» Exercise prompt
Search the records below for the word "written" and show every line where it occurs.

» Data
● ● ● ●
(** ** The filter *)

(** C1.  In every scan that produces tables, a record is in the candidate
    subset if and only if it is in the full table and all five clauses
    hold with the literal thresholds: percent change >= 2, volume spike
    >= 2, percent close near high >= 70, close above previous high true,
    index percent change >= 0.  The candidate subset is included in the
    full table, and the index clause is one gate for the whole scan: the
    subset is the rows passing the four per-symbol clauses when the index
    change is >= 0 and empty otherwise. *)
Theorem candidate_iff_five_clauses yf ta date_str symbols d idx df btst written :
  scan yf ta date_str symbols d = Tables idx df btst written ->
  (forall r,
      In r btst <->
      In r df
      /\ fge (rec_PctPriceChange r) (Num 2) = true
      /\ fge (rec_VolumeSpike r) (Num 2) = true
      /\ fge (rec_PctCloseNearHigh r) (Num 70) = true
      /\ rec_CloseGtPrevHigh r = true
      /\ fge idx (Num 0) = true)
  /\ incl btst df
  /\ btst = (if fge idx (Num 0) then filter per_symbol_clauses df else []).
Proof.
  intros H.
  assert (E : btst = btst_stocks idx df).
  { unfold scan in H.
    destruct (get_index_data yf d) as [index_data|e]; [|discriminate].
    destruct (index_contains d index_data); simpl in H; [|discriminate].
    destruct (loc d index_data) as [b|e]; [|discriminate].
    destruct (scan_symbols yf ta symbols d) as [[|x rs] ws]; [discriminate|].
    injection H as <- <- <- <-. reflexivity. }
  subst btst. clear H. unfold btst_stocks. split; [|split].
  - intros r. rewrite filter_In. unfold btst_criteria.
    repeat rewrite andb_true_iff.
    destruct (rec_CloseGtPrevHigh r); simpl; intuition congruence.
  - intros r K. apply filter_In in K. tauto.
  - destruct (fge idx (Num 0)) eqn:G.
    + apply filter_ext. intros r. unfold btst_criteria, per_symbol_clauses.
      rewrite G. apply andb_true_r.
    + induction df as [|r df IH]; simpl; [reflexivity|].
      unfold btst_criteria at 1. rewrite G, andb_false_r. exact IH.
Qed.

Lemma candidate_iff_five_clauses_witness :
  exists idx df btst written,
    scan Sample.yf Sample.lib_as_read Sample.date_str
         ["X"; "Y"; "ERR"]%string Sample.day
    = Tables idx df btst written
    /\ incl btst df
    /\ List.length btst = 1%nat.
Proof.
  eexists _, _, _, _. split; [vm_compute; reflexivity|].
  split; [|reflexivity].
  eapply (candidate_iff_five_clauses Sample.yf Sample.lib_as_read Sample.date_str
            ["X"; "Y"; "ERR"]%string Sample.day).
  vm_compute. reflexivity.
Defined.

(** ** Percent close near high *)

(** C4.  For every valid bar (High >= Close >= Low >= 0, Low <= High) the
    computed percent close near high is (Close - Low) / (High - Low) * 100
    and lies in [0, 100] when High > Low, and is exactly 0 when High
    equals Low. *)
Theorem pct_close_near_high_range (b : Bar) :
  valid_bar b ->
  (Low b < High b ->
   exists q, pct_close_near_high b = Num q
             /\ q == (Close b - Low b) / (High b - Low b) * 100
             /\ 0 <= q /\ q <= 100)
  /\ (High b == Low b -> pct_close_near_high b = Num 0).
Proof.
  intros [Hch [Hlc [Hl0 Hlh]]]. unfold pct_close_near_high. split.
  - intros Hlt.
    assert (Hne : ~ High b == Low b) by lra.
    apply Qeq_bool_false in Hne. rewrite Hne. simpl negb. cbv iota.
    rewrite fdiv_Num by lra. simpl fmul.
    eexists. split; [reflexivity|]. split; [reflexivity|].
    assert (Hpos : 0 < High b - Low b) by lra.
    assert (H0 : 0 <= (Close b - Low b) / (High b - Low b)).
    { apply Qle_shift_div_l; [exact Hpos | lra]. }
    assert (H1 : (Close b - Low b) / (High b - Low b) <= 1).
    { apply Qle_shift_div_r; [exact Hpos | lra]. }
    split; lra.
  - intros Heq. apply Qeq_bool_iff in Heq. rewrite Heq. reflexivity.
Qed.

Lemma pct_close_near_high_range_witness :
  valid_bar Sample.today_bar
  /\ (exists q, pct_close_near_high Sample.today_bar = Num q
                /\ q == (108 - 98) / (110 - 98) * 100 /\ 0 <= q /\ q <= 100)
  /\ pct_close_near_high (mkBar 100 100 100 100 5) = Num 0.
Proof.
  assert (V : valid_bar Sample.today_bar).
  { unfold valid_bar, Sample.today_bar; simpl. repeat split; lra. }
  assert (V' : valid_bar (mkBar 100 100 100 100 5)).
  { unfold valid_bar; simpl. repeat split; lra. }
  split; [exact V|]. split.
  - apply (pct_close_near_high_range Sample.today_bar V).
    unfold Sample.today_bar; simpl. lra.
  - apply (pct_close_near_high_range (mkBar 100 100 100 100 5) V').
    simpl. lra.
Defined.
● ● ● ●
» Problem solution
Theorem candidate_iff_five_clauses yf ta date_str symbols d idx df btst written :
  scan yf ta date_str symbols d = Tables idx df btst written ->
  exists idx df btst written,
    = Tables idx df btst written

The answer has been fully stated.